(* ===== verification/VirtualRegionsCorrect.v ===== *)
(** The correctness of the region search, the page fault handler, preallocation and the
    collection of physical ranges (VirtualRegions.v) over the physical allocator and the
    address spaces. *)
From S2P Require Import Prelude Page Range Utilities OrderedSet BitArray PhysicalRegion PagingEntry PhysicalMemory AddressSpace PageWalk AddressSpaceCorrect AddressSpaceMaps AddressSpaceTheorems VirtualRegions.

(** ** The search *)

Section search.
Context {A T : Type} `{EqDecision A} {less : A -> A -> bool} `{OrderedSetLaws T A less os_rep} (extract_range : A -> range).

(** Non-empty ranges, in order and apart. *)
Definition ordered_ranges (l : list A) : Prop :=
  Forall (fun x => r_begin (extract_range x) < r_end (extract_range x)) l /\
  StronglySorted (fun x y => r_end (extract_range x) <= r_begin (extract_range y)) l.

Lemma ordered_ranges_app l1 l2 :
  ordered_ranges (l1 ++ l2) ->
  ordered_ranges l1 /\ ordered_ranges l2 /\
  forall x y, x ∈ l1 -> y ∈ l2 -> r_end (extract_range x) <= r_begin (extract_range y).
Proof.
  intros [Hn Hs]. apply Forall_app in Hn as [Hn1 Hn2].
  induction l1 as [|z l1 IH]; cbn in Hs.
  { split; [split; constructor|]. split; [done|]. intros x y Hx. by apply elem_of_nil in Hx. }
  inversion Hs as [|? ? Hs' Hf]; subst. apply Forall_app in Hf as [Hf1 Hf2].
  inversion Hn1; subst. destruct IH as ((? & ?) & ? & Hxy); [done..|].
  split; [split; constructor; done|]. split; [done|]. intros x y Hx Hy.
  apply elem_of_cons in Hx as [->|Hx]; [|by apply Hxy]. rewrite Forall_forall in Hf2. by apply Hf2.
Qed.

Lemma split_ranges l address :
  ordered_ranges l ->
  exists l1 l2, l = l1 ++ l2 /\ Forall (fun x => (r_begin (extract_range x) <? address) = true) l1 /\
    Forall (fun x => (r_begin (extract_range x) <? address) = false) l2.
Proof.
  induction l as [|x l IH]; intros Ho; [by exists [], []|].
  destruct (ordered_ranges_app [x] l Ho) as ([Hx _] & Hl & Hxl). rewrite Forall_singleton in Hx.
  destruct (Z.ltb_spec (r_begin (extract_range x)) address) as [Hlt|Hge].
  - destruct (IH Hl) as (l1 & l2 & -> & H1 & H2). exists (x :: l1), l2. split; [done|].
    split; [|done]. constructor; [by apply Z.ltb_lt|done].
  - exists [], (x :: l). split; [done|]. split; [constructor|]. constructor; [by apply Z.ltb_ge|].
    apply Forall_forall. intros y Hy. specialize (Hxl x y (list_elem_of_here _ _) Hy). apply Z.ltb_ge. lia.
Qed.

Lemma find_address_Ok tree l address :
  os_rep tree l -> ordered_ranges l ->
  exists r, find_address_in_range_tree extract_range tree address = Ok r /\
    match r with
    | Some x => x ∈ l /\ in_range (extract_range x) address
    | None => forall x, x ∈ l -> ~ in_range (extract_range x) address
    end.
Proof.
  intros Hr Ho. destruct (split_ranges l address Ho) as (l1 & l2 & -> & H1 & H2).
  destruct (ordered_ranges_app l1 l2 Ho) as ((Hn1 & Hs1) & (Hn2 & Hs2) & H12).
  rewrite Forall_forall in H1, H2, Hn1, Hn2. unfold find_address_in_range_tree.
  rewrite (os_lower_bound_rep tree l1 l2) by (done || by apply Forall_forall).
  rewrite (os_begin_rep tree (l1 ++ l2)) by done.
  assert (Habove : forall x, x ∈ l2 -> r_begin (extract_range x) <> address -> ~ in_range (extract_range x) address).
  { intros x Hx Hne Hin. specialize (H2 x Hx). unfold in_range in Hin. bool_to_prop. lia. }
  assert (Hhere : forall x r, l2 = x :: r -> r_begin (extract_range x) = address -> in_range (extract_range x) address).
  { intros x r -> E. specialize (Hn2 x (list_elem_of_here _ _)). unfold in_range. lia. }
  assert (Hrest : forall x r, l2 = x :: r -> r_begin (extract_range x) <> address ->
    forall y, y ∈ l2 -> ~ in_range (extract_range y) address).
  { intros x r -> Hne y Hy. apply elem_of_cons in Hy as [->|Hy]; [apply Habove; [left|done]|].
    apply Habove; [by right|]. inversion Hs2 as [|? ? _ Hf]; subst. rewrite Forall_forall in Hf. specialize (Hf y Hy).
    specialize (Hn2 x (list_elem_of_here _ _)). specialize (H2 x (list_elem_of_here _ _)). bool_to_prop. lia. }
  destruct (match head l2 with Some x => _ | None => _ end) eqn:Eelse.
  2:{ destruct l2 as [|x r]; [done|]. cbn in Eelse. bool_to_prop. exists (Some x). split; [done|].
      split; [rewrite elem_of_app; right; left|by apply (Hhere x r)]. }
  assert (Hno2 : forall y, y ∈ l2 -> ~ in_range (extract_range y) address).
  { destruct l2 as [|x r]; [intros y Hy; by apply elem_of_nil in Hy|]. cbn in Eelse. bool_to_prop. by apply (Hrest x r). }
  destruct (decide (l1 = [])) as [->|Hne1].
  { cbn [app]. rewrite bool_decide_true by done. exists None. split; [done|]. done. }
  destruct (exists_last Hne1) as (l1' & z & ->).
  rewrite bool_decide_false.
  2:{ intros E. destruct l2 as [|x r]; [by destruct l1'|]. cbn in E.
      assert (Hx : x ∈ l1' ++ [z]) by (destruct l1'; cbn in *; injection E as ->; left).
      specialize (H12 x x Hx (list_elem_of_here _ _)). specialize (Hn1 x Hx). lia. }
  assert (Hprev : os_prev tree (head l2) = Ok (Some z)).
  { destruct l2 as [|x r]; cbn.
    - apply (os_prev_end_rep tree l1' z). by rewrite app_nil_r in Hr.
    - rewrite (os_prev_rep tree (l1' ++ [z]) x r) by done. by rewrite last_snoc. }
  rewrite Hprev. run. cbn [deref]. run. eexists; split; [done|].
  assert (Hz : z ∈ l1' ++ [z]) by (rewrite elem_of_app; right; left).
  destruct (r_contains (extract_range z) address) eqn:Ec.
  - apply r_contains_spec in Ec. split; [rewrite elem_of_app; by left|done].
  - apply r_contains_false in Ec. intros y Hy. apply elem_of_app in Hy as [Hy|Hy]; [|by apply Hno2].
    apply elem_of_app in Hy as [Hy|Hy]; [|by apply list_elem_of_singleton in Hy as ->].
    destruct (ordered_ranges_app l1' [z]) as (_ & _ & Hyz); [split; [by apply Forall_forall|done]|].
    specialize (Hyz y z Hy (list_elem_of_here _ _)). specialize (H1 z Hz). bool_to_prop.
    unfold in_range. lia.
Qed.
End search.

(** ** The pages of a region *)

(** A region as [from_specification] makes it: page aligned. *)
Definition wf_region (r : vregion) : Prop :=
  wf_range (vr_range r) /\ r_begin (vr_range r) mod page_size = 0.

Lemma page_offset_eq r va : wf_range r -> in_range r va -> page_offset r va = (va - r_begin r) / page_size.
Proof.
  intros [? ?] [? ?]. unfold page_offset. by rewrite wrap64_small by (unfold is_u64; lia).
Qed.

Lemma page_at_store r owned page va va' :
  wf_range r -> in_range r va -> in_range r va' ->
  page_at r (store_page r owned page va) va' =
    if decide (page_offset r va' = page_offset r va) then page else page_at r owned va'.
Proof.
  intros Hr Hva Hva'. unfold page_at, store_page, expand_pages.
  assert (H0 : 0 <= page_offset r va) by (rewrite page_offset_eq by done; destruct Hva; unfold page_size; dlia).
  assert (H1 : 0 <= page_offset r va') by (rewrite page_offset_eq by done; destruct Hva'; unfold page_size; dlia).
  set (o := page_offset r va) in *. set (o' := page_offset r va') in *.
  rewrite length_insert, length_app, length_replicate.
  destruct (decide (o' = o)) as [->|Hne].
  - rewrite (proj2 (Z.leb_gt _ _)) by lia. rewrite list_lookup_insert_eq; [done|].
    rewrite length_app, length_replicate. lia.
  - rewrite list_lookup_insert_ne by lia.
    destruct (decide (o' < Z.of_nat (length owned))).
    + rewrite lookup_app_l by lia. by rewrite !(proj2 (Z.leb_gt _ o')) by lia.
    + rewrite (proj2 (Z.leb_le (Z.of_nat (length owned)) o')) by lia.
      destruct (Z.leb_spec (Z.of_nat (length owned + (S (Z.to_nat o) - length owned))) o'); [done|].
      rewrite lookup_app_r by lia. rewrite lookup_replicate_2 by lia. done.
Qed.

(** ** Backing an address with a fresh page *)

Section zeroed.
Context (sp : address_space) (k : kernel) (p : Z) (Hs : wf_space sp k) (Hp : page_free (regions k) p).
Let m1 := zero_memory (k_memory k) (physical_to_virtual p) page_size.

Lemma zeroed_translate va : translate_address m1 sp va = translate_address (k_memory k) sp va.
Proof using Hs Hp.
  unfold translate_address. pose proof (indices_valid va) as Hv.
  destruct (virtual_address_as_paging_indices va) as [[[i j] n] o].
  apply valid_quad in Hv as ([Hi Hj] & Hn & Ho).
  assert (H2 : valid_path [i; j]) by vpath. assert (H3 : valid_path [i; j; n]) by vpath.
  pose proof (wfs_tables _ _ Hs) as Ht. pose proof (wfm_regions _ (wfs_mm _ _ Hs)) as Hr.
  unfold translate, m1. rewrite (walk_zeroed _ _ _ p Ht Hr Hp) by (done || (simpl; lia)).
  destruct (walk (k_memory k) (top sp) [i; j]) as [t|] eqn:Et; [|done]. cbn [mbind option_bind].
  rewrite (entry_zeroed _ _ _ p Ht Hr Hp [i; j] t n) by (done || (simpl; lia)).
  destruct (is_present (entry_in (k_memory k) t n)) eqn:E1; [|done].
  destruct (is_huge (entry_in (k_memory k) t n)) eqn:E2; [done|]. cbn [negb].
  rewrite (entry_zeroed _ _ _ p Ht Hr Hp [i; j; n] _ o); try done.
  rewrite (walk_three _ _ i j n t Et). unfold step, table_of. by rewrite E1, E2.
Qed.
· · ·
= WHAT IS REQUIRED =
Once the line with "rewrite (os_lower_bound_rep tree" is found in the records above, print exactly that line and every line after it through the line with "assert (Hhere : forall".

= FINAL ANSWER =
  rewrite (os_lower_bound_rep tree l1 l2) by (done || by apply Forall_forall).
  rewrite (os_begin_rep tree (l1 ++ l2)) by done.
  assert (Habove : forall x, x ∈ l2 -> r_begin (extract_range x) <> address -> ~ in_range (extract_range x) address).
  { intros x Hx Hne Hin. specialize (H2 x Hx). unfold in_range in Hin. bool_to_prop. lia. }
  assert (Hhere : forall x r, l2 = x :: r -> r_begin (extract_range x) = address -> in_range (extract_range x) address).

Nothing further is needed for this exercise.